Galarraga spent five seasons in Denver, coming at a point in his career when he appeared to be spiraling out of the league. During these seasons, he hit .316/.367/.577. That looks awfully good, but it’s in a league contest of (numbers by Baseball-Reference) .295/.367/.560. Adjust the context for historically average offense, and you get .286/.334/.525. Basically, he hit for a lot of power, but his on-base wasn’t anything special. However, we’re not talking a huge number of home runs; he got about eight extra playing in Colorado. And to be fair, he spent most of the rest of his career in pitchers’ parks. Also, he was considered a fine glove man, though my impression is that defensive statistics don’t necessarily bear this out.

10. Is he the best player at his position who is eligible for the Hall of Fame but not in?

He’s not the best in his class, Fred McGriff is. There are also two holdover candidates, Mark McGuire and Don Mattingly. McGuire is a special case, and everyone pretty much would agree that he outrates Galarraga if you don’t have to take [redacted] into account. Mattingly was a similar type of player to Galarraga, actually, a high-average first baseman with pop who didn’t walk a lot. His best years were better, but he didn’t have as many good years, and I’d give the edge to Galarraga, who is also obviously far ahead of the other first basemen on the ballot, Eric Karros and David Segui. All of these guys will be looking up at Bagwell when he becomes eligible.

11. How many MVP-type seasons did he have? Did he ever win an MVP award? If not, how many times was he close?

Galarraga never won an MVP or drew a first-place vote; his best finish was sixth, and he drew votes in seven different years. He did lead the league in home runs and RBI in 1996 (finishing sixth in the vote) and that’s always been the sort of thing that wins MVP awards, but his team finished eight games back and everybody knew to take at least a little air out of the numbers. His 1998 is also an MVPish sort of season in a year in which Mark McGwire doesn’t hit 70 homers and Sammy Sosa doesn’t hit 66.

12. How many All-Star-type seasons did he have? How many All-Star games did he play in? Did most of the other players who played in this many go into the Hall of Fame?

Galarraga started one All-Star game and was named to four more. This is low for a HOF candidate, but the same number as McGriff.

13. If this man were the best player on his team, would it be likely that the team could win the pennant?

Depends upon your definition.
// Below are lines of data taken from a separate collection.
(* ===== verification/UJoin.v ===== *)
(** What the thread library promises of threads: the record of a thread is the
    meeting point of its creator, the thread itself, and the one that joins it.

    A function of the program promises, from [pre f a], a status [v] with
    [post f a v].  Whoever creates a thread gives away [pre f a] and gets the
    right to join it; the join returns [post f a v] for the status delivered. *)
From S2P Require Import Prelude Task TaskLogic UMutex UList UCond UThread.
From iris.proofmode Require Import proofmode.
From iris.base_logic.lib Require Import ghost_map ghost_var invariants token.
#[local] Open Scope Z_scope.

(** ** Lists of records *)

(** What does not change in the record of a thread: its function and argument,
    the names of two tokens, its node, where the record is, and its stack. *)
Record tdata : Set := Tdata {
  d_func : addr; d_arg : Z; d_gate : gname; d_run : gname; d_node : addr; d_info : addr; d_stack : addr;
}.

(** A thread record in the chain: the root's, one whose [thread_fork] failed, or
    one of a thread that can be joined. *)
Inductive kind : Set := Root | Lost | Child (x : tdata) (joined exited : bool).
Record trec : Set := Trec { r_node : addr; r_info : addr; r_tid : Z; r_kind : kind }.
Definition entries (L : list trec) : list (addr * Z) := (fun r => (r_node r, r_info r)) <$> L.
Definition flag (b : bool) : Z := if b then 1 else 0.

Section walk.
Context `{!taskGS Σ, !ThreadGlobals}.

(** A walk over the chain: [I] for what has been passed, [Ψ] at a [break]. *)
Lemma each_info_ok t head L {S R : Set} (body : addr -> addr -> S -> prog (S + R)) x (I : list trec -> S -> iProp Σ) (Ψ : R -> iProp Σ) :
  L <> [] ->
  □ (∀ L1 r L2 x, ⌜L = L1 ++ r :: L2⌝ -∗ I L1 x -∗ wpt t (body (r_node r) (r_info r) x)
       (fun o => match o with inl x => I (L1 ++ [r]) x | inr y => Ψ y end)) -∗
  ring head (entries L) -∗ thread_info_chain ↦ head -∗ I [] x -∗
  wpt t (each_info body head x) (fun o => ring head (entries L) ∗ thread_info_chain ↦ head ∗
    match o with inl x => I L x | inr y => Ψ y end).
Proof.
  iIntros (Hne) "#Hbody HL Hh HI". destruct L as [|r0 L0]; [done|]. clear Hne. remember (r0 :: L0) as L eqn:HL.
  iAssert ⌜head = r_node r0⌝%I as %Hhead; [subst L; cbn; by iDestruct "HL" as "[-> _]"|].
  iApply (wpt_loop t _ (fun '(c, x) => ∃ L1 r L2, ⌜L = L1 ++ r :: L2 /\ c = r_node r⌝ ∗ ring head (entries L) ∗
    thread_info_chain ↦ head ∗ I L1 x)%I (head, x) with "[] [HL Hh HI]").
  2:{ iExists [], r0, L0. by iFrame. }
  clear HL Hhead x. iIntros "!>" ([c x]) "(%L1 & %r & %L2 & [%HL ->] & HL & Hh & HI)".
  assert (entries L = entries L1 ++ (r_node r, r_info r) :: entries L2) as HE by (rewrite HL; unfold entries; by rewrite fmap_app).
  rewrite HE. iDestruct (ring_item with "HL") as "[Hd HL]". wload "Hd". iDestruct ("HL" with "Hd") as "HL".
  iApply wpt_bind. iApply (wpt_wand with "[HI]"); [by iApply ("Hbody" with "[//] HI")|]. iIntros ([x'|y]) "HI".
  - iDestruct (ring_end with "HL") as %Hend. iDestruct (ring_next with "HL") as "[Hn HL]". wload "Hn".
    iDestruct ("HL" with "Hn") as "HL". wload "Hh". case_decide as Hnx; iApply wpt_ret.
    + destruct L2 as [|r2 L2]; [done|]. iExists (L1 ++ [r]), r2, L2. rewrite -HE. iFrame. iPureIntro.
      split; [|done]. by rewrite HL -app_assoc.
    + apply Hend in Hnx. destruct L2; [|done]. iFrame. by rewrite HL.
  - iApply wpt_ret. iFrame.
Qed.

End walk.

(** ** The chain *)

Section chain.
Context `{!taskGS Σ, !tokenG Σ, !ghost_varG Σ nat, !ghost_mapG Σ Z tdata, !Globals, !ThreadGlobals}.
Context (post : Z -> Z -> Z -> iProp Σ).

(** The names of the library's ghost state: the allocator's mutex and the
    chain's, the threads that can be joined, the number of records besides the
    root's. *)
Record names : Set := Names { n_alloc : gname; n_chain : gname; n_threads : gname; n_count : gname }.
Context (N : names).

(** What is known of a thread: its creator holds three quarters, the thread one. *)
Definition share (q : Qp) (t : Z) (x : tdata) : iProp Σ := t ↪[n_threads N]{#q} x.
Definition about (x : tdata) (f a : Z) : Prop := d_func x = f /\ d_arg x = a.
Definition joinable (t f a : Z) : iProp Σ := ∃ x, ⌜about x f a⌝ ∗ share (3/4) t x.
Definition runs_as (t : Z) (x : tdata) : iProp Σ := share (1/4) t x ∗ token (d_run x).

Definition flags (i t : Z) (j e : bool) : iProp Σ :=
  info_tid i ↦ t ∗ is_joined_on i ↦ flag j ∗ has_exited i ↦ flag e.

(** The stack of a thread, a block of the allocator: the thread's own until it
    exits, then with its record for the one who joins it. *)
Definition stack_block (p n : Z) : iProp Σ :=
  ⌜0 < p /\ p `mod` 4 = 0⌝ ∗ block_of p n ∗ [∗ list] a ∈ words p n, ∃ v, a ↦ v.
Definition stack_of (x : tdata) : iProp Σ := ∃ n, stack_block (d_stack x) n.

(** What the joining thread sleeps for: its own share, back from the record, and
    the proof that the thread has exited. *)
Definition gate (t : Z) (x : tdata) : iProp Σ := token (d_gate x) ∗ share (1/2) t x.

(** The record of a thread, with [n] threads asleep in [status_ready]. *)
Definition child_body (t : Z) (x : tdata) (j e : bool) (n : nat) : iProp Σ :=
  let i := d_info x in
  ⌜0 <= t /\ 0 < i⌝ ∗ born t ∗ flags i t j e ∗ info_func i ↦ d_func x ∗ info_arg i ↦ d_arg x ∗
  info_stack_space i ↦ d_stack x ∗
  own_cond (status_ready i) (gate t x) n ∗
  (∃ v, info_status i ↦ v ∗ (if e then post (d_func x) (d_arg x) v ∗ runs_as t x ∗ stack_of x else token (d_gate x))%I).
Definition child_res (t : Z) (x : tdata) (j e : bool) : iProp Σ :=
  (if j && negb e then child_body t x j e 1 ∗ share (1/2) t x else child_body t x j e 0)%I.

Definition rec_res (r : trec) : iProp Σ :=
  match r_kind r with
  | Root => ⌜0 <= r_tid r /\ 0 < r_info r⌝ ∗ born (r_tid r) ∗ flags (r_info r) (r_tid r) false false ∗
      info_stack_space (r_info r) ↦ NULL ∗ own_cond (status_ready (r_info r)) True 0
  | Lost => ⌜r_tid r < 0⌝ ∗ flags (r_info r) (r_tid r) false false
  | Child x j e => ⌜r_node r = d_node x /\ r_info r = d_info x⌝ ∗ child_res (r_tid r) x j e
  end.

(** Every thread that can be joined has its record. *)
Definition trec_of (t : Z) (x : tdata) (j e : bool) : trec := Trec (d_node x) (d_info x) t (Child x j e).
Definition recorded (M : gmap Z tdata) (L : list trec) : Prop :=
  forall t x, M !! t = Some x -> exists j e, trec_of t x j e ∈ L.
Definition chain_ok (M : gmap Z tdata) (L : list trec) : Prop :=
  recorded M L /\ (L <> [] -> exists r, r ∈ L /\ r_kind r = Root) /\ Z.of_nat (length L) < 2 ^ 31.

(** What the mutex of the chain protects; the list is empty at the very end. *)
Definition chain_at (head : addr) (L : list trec) (M : gmap Z tdata) : iProp Σ :=
  thread_info_chain ↦ head ∗ ring head (entries L) ∗ ghost_map_auth (n_threads N) 1 M ∗
  ⌜chain_ok M L⌝ ∗ ghost_var (n_count N) (1/2) (length L) ∗ [∗ list] r ∈ L, rec_res r.
Definition chain_res : iProp Σ := ∃ head L M, chain_at head L M.

(** The same with the record of [t] in sight. *)
Definition chain_with (t : Z) (x : tdata) (j e : bool) : iProp Σ := ∃ head L1 L2 M, chain_at head (L1 ++ trec_of t x j e :: L2) M.

Lemma chain_with_res t x j e : chain_with t x j e -∗ chain_res.
Proof. iIntros "(%head & %L1 & %L2 & %M & H)". by iExists _, _, _. Qed.

(** The library is initialised; the right to create and join threads, with the
    number of records besides the root's. *)
Definition is_threads : iProp Σ :=
  is_mutex (n_alloc N) alloc_mutex True ∗ is_mutex (n_chain N) thread_info_chain_mutex chain_res ∗
  ∃ n : Z, ⌜stack_enough n⌝ ∗ stack_size ↪[mem_name]□ n.
Definition manages (n : nat) : iProp Σ := ghost_var (n_count N) (1/2) (S n).

#[global] Instance is_threads_persistent : Persistent is_threads.
Proof. apply _. Qed.

(** No two threads have the same identifier. *)
Lemma child_born t x j e : child_res t x j e -∗ ⌜0 <= t /\ 0 < d_info x⌝ ∗ born t ∗ (born t -∗ child_res t x j e).
Proof.
  unfold child_res, child_body. iIntros "H". destruct (j && negb e); [iDestruct "H" as "[(% & $ & H) Hs]"|iDestruct "H" as "(% & $ & H)"];
    (iSplitR; [done|]); iIntros "$"; by iFrame.
Qed.

Lemma rec_child t x j e : rec_res (trec_of t x j e) ⊣⊢ child_res t x j e.
Proof. unfold rec_res. cbn. iSplit; [by iIntros "[_ $]"|by iIntros "$"]. Qed.

Lemma rec_born r : 0 <= r_tid r -> rec_res r -∗ born (r_tid r).
Proof.
  iIntros (Ht) "H". unfold rec_res. destruct (r_kind r).
  - by iDestruct "H" as "(_ & $ & _)".
  - iDestruct "H" as "(%Hneg & _)". lia.
  - iDestruct "H" as "(_ & H)". by iDestruct (child_born with "H") as "(_ & $ & _)".
Qed.

Lemma recs_unique L r r' : r ∈ L -> r' ∈ L -> r_tid r = r_tid r' -> 0 <= r_tid r ->
  ([∗ list] r ∈ L, rec_res r) -∗ ⌜r = r'⌝.
Proof.
  iIntros (Hr Hr' Heq Ht) "H". apply list_elem_of_lookup in Hr as [i Hi]. apply list_elem_of_lookup in Hr' as [j Hj].
  destruct (decide (i = j)) as [->|Hij]; [iPureIntro; congruence|].
  iDestruct (big_sepL_delete _ _ i with "H") as "[Hr H]"; [done|].
  iDestruct (big_sepL_delete _ _ j with "H") as "[Hr' _]"; [done|]. rewrite decide_False; [|done].
  iDestruct (rec_born with "Hr") as "Hb"; [done|]. iDestruct (rec_born with "Hr'") as "Hb'"; [lia|].
  rewrite Heq. by iDestruct (ghost_map_elem_ne with "Hb Hb'") as %?.
Qed.

(** The search for a record. *)
Definition exited (r : trec) : bool := match r_kind r with Child _ _ e => e | _ => false end.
At his absolute best, in 1998, I would say yes. The problem is that he never established that level; he had, as mentioned, two seasons that good, but ten years apart. I think that other than in those seasons, it would be very unlikely that a team with Galarraga as its best player could win a pennant.

14. What impact did the player have on baseball history? Did he introduce any new equipment? Did he change the game in any way?

Coming back from cancer was an inspiring story, though I don’t think it changed the game in any way. His biggest impact was as the big hitter on those early Rockies teams. The benefit that he and Charlie Hayes got from Mile High Stadium was so extreme that nobody could deny its impact.

15. Did the player uphold the standards of sportsmanship and character that the Hall of Fame, in its written guidelines, instructs us to consider?

Yes sir. Again, coming back from a season off recovering from cancer, at the age of 39, is the sort of thing that these guidelines are supposed to be about.


I’m sorry, I just can’t see it. Galarraga had a couple of years of Hall of Fame numbers, but if you take the air out of the Denver stats, his other seasons aren’t at that level, and his case is borderline to begin with. I am a Big Hall guy, but I don’t think mine is quite big enough. I’m willing to be persuaded otherwise.